The situation we find ourselves in now has repeated itself throughout our marriage - she is out of work and doesn't put in what I would consider to be a reasonable amount of effort to find a job. In the last 5 years, she has had minimum wage jobs here and there, but rarely more than 30 hours per week, with large periods of unemployment. It's hard for me to understand because I have never been in a position of being out of work for long periods (I'm an engineer), but that is usually down to the amount of time and effort I put into job searching when I'm unemployed. She sits on the computer all day and sends off resumes here and there, but her low self-esteem and self-worth (or lack thereof), as well as whatever else, prohibit her from dropping off resumes around town. I forward her job listings and got her an interview at an office, but she says she's fed up of taking minimum wage jobs. She is a couple of courses off having an arts degree, but doesn't have any career under her belt (she's 32). She has always done random seasonal jobs until she started University when she was in her late twenties. She feels a lot of pressure from me to take a job (and I admit I do make her feel guilty occassionally), but I do it because I can't understand the position of not having a job, and not spending every minute looking for anyone that will hire me for whatever job is available. 

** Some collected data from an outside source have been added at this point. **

(** * Implicitron evaluator: masking, evaluation loop and JSON dump

    Shallow embedding of [pytorch3d/implicitron/evaluation/evaluator.py].

    Python objects live in a store addressed by locations, so that
    [copy.deepcopy], [setattr] and the in-place tagging of result records
    are modelled with their aliasing.  Code that raises is modelled in a
    state-and-exception monad in which the store reached at the moment of
    the [raise] is kept.  The learned model, the metrics library, LPIPS and
    the file system are collaborators given by an interface; every call to
    them is recorded in a log together with its arguments. *)

From Stdlib Require Import ZArith Ascii.
From stdpp Require Import base option list strings gmap fin_maps.

Open Scope Z_scope.

(** ** Exceptions and outcomes *)

Inductive exn :=
| ValueError (msg : string)
| TypeError
| AttributeError (name : string)
| KeyError (key : string)
| RuntimeError
| ExternalError (what : string).

Inductive outcome (A : Type) :=
| Ret (a : A)
| Raise (e : exn).
Arguments Ret {A} a.
Arguments Raise {A} e.

(** What a collaborator answers: a value, or an exception of its own,
    identified by a name.  It reaches the caller as [ExternalError]. *)
Inductive answer (A : Type) :=
| Answer (a : A)
| Fails (what : string).
Arguments Answer {A} a.
Arguments Fails {A} what.

(** The message of the only exception the file raises itself (line 147). *)
Definition config_error : exn :=
  ValueError "Cannot save results to json without a specified save path.".

(** ** Tensors

    A tensor is kept batch-major: the list of its frames along dimension 0,
    each frame flattened to the list of its entries.  This is the layout
    (N, C, H, W) of the fields of a collated batch; a field of another
    rank, which the tensor library would align with the flags on its
    trailing dimensions, is outside the model.  The entries belong to a
    scalar type with the multiplication of the tensor library; one type
    stands for the dtype of every field, so the promotion of a product to
    another dtype is not modelled. *)

Class Scalar (R : Type) := {
  mul : R → R → R;
  zero : R;
  one : R
}.
(** ToString, as a template literal applies it.  An object answers with
    [Object.prototype.toString] unless an own [toString] property, which is
    never callable in decoded JSON, hides it; an array joins its elements. *)
Fixpoint ToString (v : Value) : Thrown + string :=
  match v with
  | VUndefined => inr "undefined"
  | VNull => inr "null"
  | VBool true => inr "true"
  | VBool false => inr "false"
  | VNumber n => inr (NilZero.string_of_int (Z.to_int n))
  | VString s => inr s
  | VArray l =>
      (fix join (l : list Value) : Thrown + string :=
         match l with
         | [] => inr ""
         | x :: rest =>
             match
               match x with
               | VUndefined | VNull => inr ""
               | _ => ToString x
               end
             with
             | inl t => inl t
             | inr s =>
                 match rest with
                 | [] => inr s
                 | _ :: _ =>
                     match join rest with
                     | inl t => inl t
                     | inr tail => inr (s ^^ "," ^^ tail)
                     end
                 end
             end
         end) l
  | VObject o =>
      if hasOwn o "toString"
      then inl (Throw TypeError "Cannot convert object to primitive value")
      else inr "[object Object]"
  end.

End JS.

Import JS.

(* ================================================================== *)
(** ** The zod fragment

    The schemas [BaseTool] builds ([z.string], [z.number], [z.boolean],
    [z.any], [z.array], [z.object], [z.record], [.optional]) and what
    [parse] reports on them in zod 3.  [parse] throws a [ZodError] holding one issue
    per violation; it is modelled by the list of issues, empty on success. *)

Module Zod.

Inductive ZodType : Type :=
| ZString
| ZNumber
| ZBoolean
| ZAny
| ZArray (element : ZodType)
| ZObject (shape : list (string * ZodType))
| ZRecord (valueType : ZodType)
| ZOptional (inner : ZodType).

Inductive ZodParsedType :=
| PUndefined | PNull | PBoolean | PNumber | PString | PArray | PObject
| PFunction.

(** What a validator can be handed: a decoded value or, when an object
    schema reads a key that the data does not have of its own, what the
    data inherits under that key, a function or [Object.prototype]. *)
Inductive Data : Type :=
| Plain (v : Value)
| FunctionValue
| ObjectPrototype.

Coercion Plain : Value >-> Data.

Definition getParsedType (data : Data) : ZodParsedType :=
  match data with
  | Plain VUndefined => PUndefined
  | Plain VNull => PNull
  | Plain (VBool _) => PBoolean
  | Plain (VNumber _) => PNumber
  | Plain (VString _) => PString
  | Plain (VArray _) => PArray
  | Plain (VObject _) => PObject
  | FunctionValue => PFunction
  | ObjectPrototype => PObject
  end.

(** [data[k]] for a decoded object that has no property [k] of its own:
    the member of [Object.prototype] under that name. *)
Definition inherited (k : string) : Data :=
  if String.eqb k "__proto__" then ObjectPrototype
  else if existsb (String.eqb k) prototypeFunctions then FunctionValue
  else Plain VUndefined.

(** [data[k]] for a decoded object: the property of its own, or else the
    inherited one. *)
Definition read (o : list (string * Value)) (k : string) : Data :=
  match own o k with
  | Some v => Plain v
  | None => inherited k
  end.

(** [Object.prototype[k]] ([Object.prototype.__proto__] is [null]). *)
Definition readPrototype (k : string) : Data :=
  if String.eqb k "__proto__" then Plain VNull
  else if existsb (String.eqb k) prototypeFunctions then FunctionValue
  else Plain VUndefined.

Inductive PathSegment := Key (k : string) | Index (i : nat).

(** An [invalid_type] issue, the only code these schemas can raise. *)
Record ZodIssue := mkIssue {
  path : list PathSegment;
  expected : ZodParsedType;
  received : ZodParsedType
}.

Definition invalid_type (p : list PathSegment) (e : ZodParsedType)
  (data : Data) : list ZodIssue :=
  [mkIssue p e (getParsedType data)].

(** The issues of [schema.parse(data)], [p] being the path of [data].  An
    object schema reads [data[key]] for each key of its shape, through the
    prototype chain, and leaves every other key of [data] alone (unknown
    keys are stripped from the output, not reported).  A record schema
    goes through the enumerable keys of the data; [Object.prototype] has
    none. *)
Fixpoint issues (t : ZodType) (p : list PathSegment) (data : Data)
  : list ZodIssue :=
  match t with
  | ZString =>
      match data with
      | Plain (VString _) => []
      | _ => invalid_type p PString data
      end
  | ZNumber =>
      match data with
      | Plain (VNumber _) => []
      | _ => invalid_type p PNumber data
      end
  | ZBoolean =>
      match data with
      | Plain (VBool _) => []
      | _ => invalid_type p PBoolean data
      end
  | ZAny => []
  | ZOptional inner =>
      match data with
      | Plain VUndefined => []
      | _ => issues inner p data
      end
  | ZArray element =>
      match data with
      | Plain (VArray l) =>
          (fix each (i : nat) (l : list Value) : list ZodIssue :=
             match l with
             | [] => []
             | x :: rest =>
                 issues element (p ++ [Index i]) (Plain x) ++ each (S i) rest
             end) 0%nat l
      | _ => invalid_type p PArray data
      end
  | ZObject shape =>
      match data with
      | Plain (VObject o) =>
          flat_map
            (fun kv => issues (snd kv) (p ++ [Key (fst kv)]) (read o (fst kv)))
            shape
      | ObjectPrototype =>
          flat_map
            (fun kv =>
               issues (snd kv) (p ++ [Key (fst kv)]) (readPrototype (fst kv)))
            shape
      | _ => invalid_type p PObject data
      end
  | ZRecord valueType =>
      match data with
      | Plain (VObject o) =>
          flat_map
            (fun kv => issues valueType (p ++ [Key (fst kv)]) (Plain (snd kv)))
            o
      | ObjectPrototype => []
      | _ => invalid_type p PObject data
      end
  end.
Lemma load_configs_spec_witness :
  Utilities._load_configs demo_resources
    ["conf/base.yml"; "conf/empty.yml"; "conf/missing.yml"]
  = inr [VDict {[ "x" := VInt 1 ]}; VDict ∅].
Proof.
  exact (proj1 (load_configs_spec demo_resources
                  ["conf/base.yml"; "conf/empty.yml"; "conf/missing.yml"]
                  demo_resources_readable)).
Defined.

(** C4 as stated fails: a file that exists and is empty adds no entry,
    so three paths give two documents. *)
Lemma load_configs_skips_None :
  Utilities._load_configs demo_resources
    ["conf/base.yml"; "conf/empty.yml"; "conf/missing.yml"]
  = inr [VDict {[ "x" := VInt 1 ]}; VDict ∅]
  ∧ length [VDict {[ "x" := VInt 1 ]}; VDict ∅]
    ≠ length ["conf/base.yml"; "conf/empty.yml"; "conf/missing.yml"].
Proof. split; [vm_compute; reflexivity | discriminate]. Qed.

(** ** The declaration *)

Section declaration.
Implicit Types (cls : pyclass).

(** What [config_files] does on each shape of the attribute: only the
    outer type of the declared value is looked at. *)
Lemma config_files_outcome cls :
  ChimeraConf.config_files cls
  = match _config_files cls with
    | Undeclared => inl DeclarationMissing
    | PrivateAttr (VList []) => inl DeclarationEmpty
    | PrivateAttr (VList entries) => inr entries
    | PrivateAttr _ => inl DeclarationInvalid
    end.
Proof.
  unfold ChimeraConf.config_files.
  destruct (_config_files cls) as [|[| | | |[|entry entries]|]]; reflexivity.
Qed.

Lemma config_files_caught cls e :
  ChimeraConf.config_files cls = inl e → caught e = true.
Proof.
  rewrite config_files_outcome.
  destruct (_config_files cls) as [|[| | | |[|entry entries]|]];
    intros; by simplify_eq.
Qed.

(** C6 fails on the code: a declared list whose entries are not
    strings is returned as it is, and the resolution then fails on the
    first entry with the [AttributeError] of a missing [split], which
    the orchestrator does not turn into its own failure. *)
Theorem config_files_accepts_non_strings :
  is_str_list (VList [VInt 1; VInt 2]) = false
  ∧ ChimeraConf.config_files (permissive "Settings" (PrivateAttr (VList [VInt 1; VInt 2])))
    = inr [VInt 1; VInt 2]
  ∧ ChimeraConf.manifest ChimeraForm.initial demo_resources
      (permissive "Settings" (PrivateAttr (VList [VInt 1; VInt 2]))) None None
    = inl (AttributeError "object has no attribute 'split'").
Proof. split_and!; reflexivity. Qed.

End declaration.

(** ** The orchestrator *)

Section orchestrator.
Context (res : resources).
Implicit Types (cls : pyclass) (registry : ChimeraForm.t) (files : list string).

Lemma expect_strs_fmap files : expect_strs (VStr <$> files) = inr files.
Proof.
  induction files as [|file files IH]; [done|].
  rewrite fmap_cons. cbn [expect_strs]. by rewrite IH.
Qed.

Here's the strange thing - she is an incredibly hard worker when she is interested in something. We started a home business together last year which involved a lot of manual work outside. She was putting in a lot of long and hard days. So she is definitely capable of working hard and isn't lazy, when she's in the mood for accomplishing something. 

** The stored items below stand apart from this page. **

(** * The profile page of fe-exercise: posts of the logged-in user

    A shallow embedding of the [Profile] component (pages/Profile.tsx):
    its state hooks, the three asynchronous handlers [getPosts],
    [handlePostSubmit] and [handleDeletePost], and the JavaScript built-ins
    they rely on ([Array.prototype.filter], [Array.prototype.sort],
    [Date.prototype.getTime], [fetch]).

    The handlers are written in a small state monad over a tree of network
    requests, so that one handler can be run against any behaviour of the
    network and its requests, and the state rendered while each request is
    in flight, can be read off. *)

From Stdlib Require Import List String Ascii ZArith Lia Bool.
From Stdlib Require Import Permutation Sorted DecimalString.
Import ListNotations.

Local Open Scope string_scope.
Local Open Scope list_scope.
Local Open Scope Z_scope.

Set Implicit Arguments.

(* ================================================================== *)
(** ** Data model *)

(** [interface User]. *)
Module User.
Record t : Type := mk
  { id : string;
    firstName : string;
    lastName : string;
    email : string;
    password : string }.
End User.

(** [interface Post]. *)
Module Post.
Record t : Type := mk
  { id : string;
    userId : string;
    postedAt : string;
    title : string;
    text : string }.
End Post.

(** The draft held by the [newPost] hook: [{ title: "", text: "" }]. *)
Module NewPost.
Record t : Type := mk
  { title : string;
    text : string }.

Definition empty : t := mk "" "".
End NewPost.

(** The body built by [handlePostSubmit].  [userId] is [user?.id], which is
    [undefined] when no user is set. *)
Module NewPostData.
Record t : Type := mk
  { userId : option string;
    title : string;
    text : string;
    postedAt : string }.
End NewPostData.

(* ================================================================== *)
(** ** JavaScript values and built-ins *)

(** The numbers that occur here: [getTime()] yields an integral number of
    milliseconds (of magnitude at most 8.64e15) or [NaN].  The difference
    of two such integers is exact up to rounding to the nearest double,
    which preserves its sign, and the sort reads nothing but the sign. *)
Inductive Number : Type :=
| NaN
| Num (z : Z).

Definition Number_sub (a b : Number) : Number :=
  match a, b with
  | Num x, Num y => Num (x - y)
  | _, _ => NaN
  end.

(** [v > 0] on numbers; false for [NaN], which the sort treats as [+0]. *)
Definition Number_pos (v : Number) : bool :=
  match v with
  | Num z => 0 <? z
  | NaN => false
  end.

(** [a >= b] and [a > b]; a comparison with [NaN] is false. *)
Definition Number_geb (a b : Number) : bool :=
  match a, b with
  | Num x, Num y => y <=? x
  | _, _ => false
  end.

Definition Number_gtb (a b : Number) : bool :=
  match a, b with
  | Num x, Num y => y <? x
  | _, _ => false
  end.

(** [!s] for a string [s]: only the empty string is falsy. *)
Definition falsy (s : string) : bool :=
  match s with
  | EmptyString => true
  | String _ _ => false
  end.

(** [new Date(s).getTime()].  Which strings are recognised beyond the
    ISO format is left to the engine, and forms without an offset are read
    in the local time zone, so the parser is a parameter of the model. *)
Class DateModel : Type :=
  { Date_getTime : string -> Number }.

(** [Array.prototype.sort(comparefn)].  ECMAScript asks for a stable sort
    and leaves the sequence of comparisons to the engine; a stable
    insertion is used here.  An element moves behind its right neighbour
    only when [comparefn] is positive on the pair. *)
Fixpoint Array_insert (A : Type) (comparefn : A -> A -> Number)
         (x : A) (l : list A) : list A :=
  match l with
  | [] => [x]
  | y :: l' =>
      if Number_pos (comparefn x y)
      then y :: Array_insert comparefn x l'
      else x :: l
  end.

Fixpoint Array_sort (A : Type) (comparefn : A -> A -> Number)
         (l : list A) : list A :=
  match l with
  | [] => []
  | x :: l' => Array_insert comparefn x (Array_sort comparefn l')
  end.

(** [String.prototype.trim], on the ASCII white space and line
    terminators (tab, LF, VT, FF, CR, space).  The component never calls
    it; it is here to state what the draft validation is compared with. *)
Definition isWhiteSpace (c : ascii) : bool :=
  let n := nat_of_ascii c in
  ((9 <=? n)%nat && (n <=? 13)%nat) || (n =? 32)%nat.

Fixpoint trimStart (s : string) : string :=
  match s with
  | EmptyString => EmptyString
  | String c s' => if isWhiteSpace c then trimStart s' else s
  end.

Fixpoint string_rev_onto (s acc : string) : string :=
  match s with
  | EmptyString => acc
  | String c s' => string_rev_onto s' (String c acc)
  end.

Definition string_rev (s : string) : string := string_rev_onto s EmptyString.

Definition trimEnd (s : string) : string := string_rev (trimStart (string_rev s)).

Definition trim (s : string) : string := trimEnd (trimStart s).

(* ================================================================== *)
(** ** Component state *)

(** The [useState] hooks of [Profile]. *)
Record State : Type := mkState
  { user : option User.t;
    posts : list Post.t;
    showModal : bool;
    newPost : NewPost.t;
    isLoading : bool;
    error : option string;
    success : option string }.

Definition initialState : State :=
  mkState None [] false NewPost.empty false None None.

Definition withUser (v : option User.t) (s : State) : State :=
  mkState v (posts s) (showModal s) (newPost s) (isLoading s) (error s) (success s).
Definition withPosts (v : list Post.t) (s : State) : State :=
  mkState (user s) v (showModal s) (newPost s) (isLoading s) (error s) (success s).
Definition withShowModal (v : bool) (s : State) : State :=
  mkState (user s) (posts s) v (newPost s) (isLoading s) (error s) (success s).
Definition withNewPost (v : NewPost.t) (s : State) : State :=
  mkState (user s) (posts s) (showModal s) v (isLoading s) (error s) (success s).
Definition withIsLoading (v : bool) (s : State) : State :=
  mkState (user s) (posts s) (showModal s) (newPost s) v (error s) (success s).
Definition withError (v : option string) (s : State) : State :=
  mkState (user s) (posts s) (showModal s) (newPost s) (isLoading s) v (success s).
Definition withSuccess (v : option string) (s : State) : State :=
  mkState (user s) (posts s) (showModal s) (newPost s) (isLoading s) (error s) v.
(** * Risk-adjusted decision and sizing engines of the three trading bots

    A shallow embedding of [strategies/aggressive_v1.py],
    [strategies/conservative_v1.py] and [strategies/flip_v2.py].

    Numbers.  Python floats are idealised as exact rationals ([Q]); Python
    ints (trade counters, streaks) are [Z].  Rounding is therefore not
    modelled: every statement below is about the real-number reading of the
    arithmetic the code performs.

    Effects.  A bot reads two things from outside: the module level random
    generator ([random.random], [random.uniform]) and the system clock
    ([datetime.utcnow]).  Both are streams indexed by the number of reads made
    so far, carried in a [world].  Mutation of [self] is explicit state
    passing; a Python exception is a [Raise] result. *)

From Stdlib Require Import QArith Qabs ZArith List String Bool Lia Lra Psatz.
Import ListNotations.
Open Scope Q_scope.

(** ** Python primitives *)

Inductive exn : Set := ZeroDivisionError | AttributeError.

Inductive result (A : Type) : Type :=
| Ok (a : A)
| Raise (e : exn).
Arguments Ok {A} a.
Arguments Raise {A} e.

Definition bind {A B : Type} (c : result A) (k : A -> result B) : result B :=
  match c with
  | Ok a => k a
  | Raise e => Raise e
  end.

Notation "x <- c ;; k" := (bind c (fun x => k))
  (at level 61, c at next level, right associativity).

(** [x < y], [x <= y] and [x == 0] as the booleans a Python [if] tests. *)
Definition Qltb (x y : Q) : bool := negb (Qle_bool y x).
Definition Qleb (x y : Q) : bool := Qle_bool x y.

(** [a / b]: true division raises on a zero divisor. *)
Definition pydiv (a b : Q) : result Q :=
  if Qeq_bool b 0 then Raise ZeroDivisionError else Ok (a / b).

(** [max(a, b)] keeps its first argument unless the second is strictly
    larger; [min(a, b)] keeps it unless the second is strictly smaller. *)
Definition pymax (a b : Q) : Q := if Qltb a b then b else a.
Definition pymin (a b : Q) : Q := if Qltb b a then b else a.

(** [all([...])] over a list of booleans. *)
Definition all (l : list bool) : bool := forallb (fun b => b) l.

(** [d.get(k, default)] for a dict literal with string keys. *)
Fixpoint dict_get (d : list (string * Q)) (k : string) (default : Q) : Q :=
  match d with
  | [] => default
  | (k', v) :: d' => if String.eqb k k' then v else dict_get d' k default
  end.

(** [o.get(default)] for one optional key of the snapshot. *)
Definition get {A : Type} (o : option A) (default : A) : A :=
  match o with
  | Some v => v
  | None => default
  end.

(** [sum(xs)]: starts from 0 and adds from the left. *)
Definition py_sum (xs : list Q) : Q := fold_left Qplus xs 0.

(** [len(xs)] as the float it becomes under [/]. *)
Definition py_len {A : Type} (xs : list A) : Q := inject_Z (Z.of_nat (List.length xs)).

(** ** The outside world: random generator and clock *)

Record world : Type := {
  rng : nat -> Q;          (* the values [random.random()] returns, in order *)
  rng_used : nat;          (* how many have been consumed *)
  clock : nat -> Z;        (* the instants [datetime.utcnow()] returns *)
  clock_used : nat
}.

Definition random_random (w : world) : Q * world :=
  (rng w (rng_used w),
   {| rng := rng w; rng_used := S (rng_used w);
      clock := clock w; clock_used := clock_used w |}).

(** [random.uniform(a, b)] is [a + (b - a) * random()]: one draw. *)
Definition random_uniform (a b : Q) (w : world) : Q * world :=
  let (u, w') := random_random w in (a + (b - a) * u, w').

Definition utcnow (w : world) : Z * world :=
  (clock w (clock_used w),
   {| rng := rng w; rng_used := rng_used w;
      clock := clock w; clock_used := S (clock_used w) |}).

Her mood swings are big - she was in a depression (may still be) recently, following a few really bad turns of events (a close friend died, our business failed last year and she has had a major fallout with her mom) - and she has really high 'highs' when she's happy. On my brief reading of a few psychology blogs, she has trouble dis-associating with negative events. We can't have any conversations about her work situation without it turning into a massive arguement. She says she feels really awful about not having a job, and says she feels worthless without one. Apparently all of my questions put her on the defensive and it descends from there. She also says that she wouldn't blame me for leaving her because she feels worthless.

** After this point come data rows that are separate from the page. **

Lemma is_rise_geb (t : float) (r : Row) :
  is_rise t r = Np.geb (return_pct r) t.
Proof.
  unfold is_rise, Np.geb.
  destruct (t <=? return_pct r)%float eqn:E; [| apply andb_false_r].
  now rewrite (leb_not_na_r _ _ E).
Qed.

(** The two tables as the sorted selections of the two kinds of rows. *)
Lemma get_dips_and_momentum_eq (data : list Row) (t : float) :
  get_dips_and_momentum data t
  = (sort event_le (filter (is_decline (abs t)) data),
     sort event_le (filter (is_rise (abs t)) data)).
Proof.
  unfold get_dips_and_momentum.
  destruct data as [| r data]; [reflexivity |].
  f_equal; f_equal; apply filter_ext; intros x;
    [now rewrite is_decline_leb | now rewrite is_rise_geb].
Qed.

Lemma days_of_stamps (ticks : Z) (a b : Row) :
  (0 < ticks)%Z ->
  (date a mod ticks = 0)%Z -> (date b mod ticks = 0)%Z ->
  date_desc_company_asc a b -> day_desc_company_asc ticks a b.
Proof.
  intros Ht Ha Hb. unfold date_desc_company_asc, day_desc_company_asc, dt_date.
  apply Z.div_exact in Ha; [| lia]. apply Z.div_exact in Hb; [| lia].
  intros [H | [H1 H2]]; [left; nia | right].
  split; [now rewrite H1 | exact H2].
Qed.

Lemma sort_event_sorted_days (ticks : Z) (p : Row -> bool) (data : list Row) :
  (0 < ticks)%Z ->
  (forall r, In r data -> (date r mod ticks = 0)%Z) ->
  StronglySorted (day_desc_company_asc ticks) (sort event_le (filter p data)).
Proof.
  intros Ht Hm.
  assert (F : Forall (fun r => (date r mod ticks = 0)%Z)
                     (sort event_le (filter p data))).
  { apply Forall_forall. intros r Hr. apply sort_In, filter_In in Hr.
    now apply Hm. }
  assert (H := sort_event_sorted (filter p data)).
  induction H as [| x l Hl IH Hx]; [constructor |].
  apply Forall_cons_iff in F. destruct F as [Fx Fl].
  constructor; [now apply IH |].
  rewrite Forall_forall in *. intros y Hy.
  apply days_of_stamps; auto.
Qed.

End EventFacts.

I keep telling myself that our problems stem from taking on way too much in the last year - we started the business together, I am also starting a separate business on my own, I work full time for a separate company, and we did major house renovations ourselves. I spend a lot of hours at the computer because of my businesses but I try to spend as much time as I can with her. Until recently I was feeling that it was my job to keep her happy, then I realized that only she can do that. Since I work from home, we spend a lot of time together and it's becoming increasingly difficult because we're not getting on. I struggle to remember why it is that we're together, even though we did get on really well in the past.

I do resent paying for everything, and I'm just beginning to learn the phrase 'we can't afford that', without being extremely resentful when I say it. I just read about co-dependency the other day and it does sound familiar. However, I'm no good at budgeting either - I've always earned enough to support the type of lifestyle I had (when I was single). We tried to budget recently, but whenever we run over, I feel the pressure to work extra hours to make up the shortfall. I know that if she got a full time job, even at minimum wage, we would be able to pay off our $10k credit card debt in a 3-4 months. And might even have a chance of going on holiday or affording a ski-pass. She seems to be resenting me more and more as well, especially when I don't do much cleaning - which I admit I definitely don't - very lazy when it comes to cleaning. My mouth says, 'Yes, I know it's fair for me to do half of the cleaning', but my head says - 'you don't even have a job - please take at least some stress off my shoulders while I bust my balls supporting us financially'. She also seems to resent that I'm finally succeeding in my new business. It seems that she hates herself more for not having a job when she compares herself to me, but then I get annoyed as it comes across to me that she wants me to fail at my business.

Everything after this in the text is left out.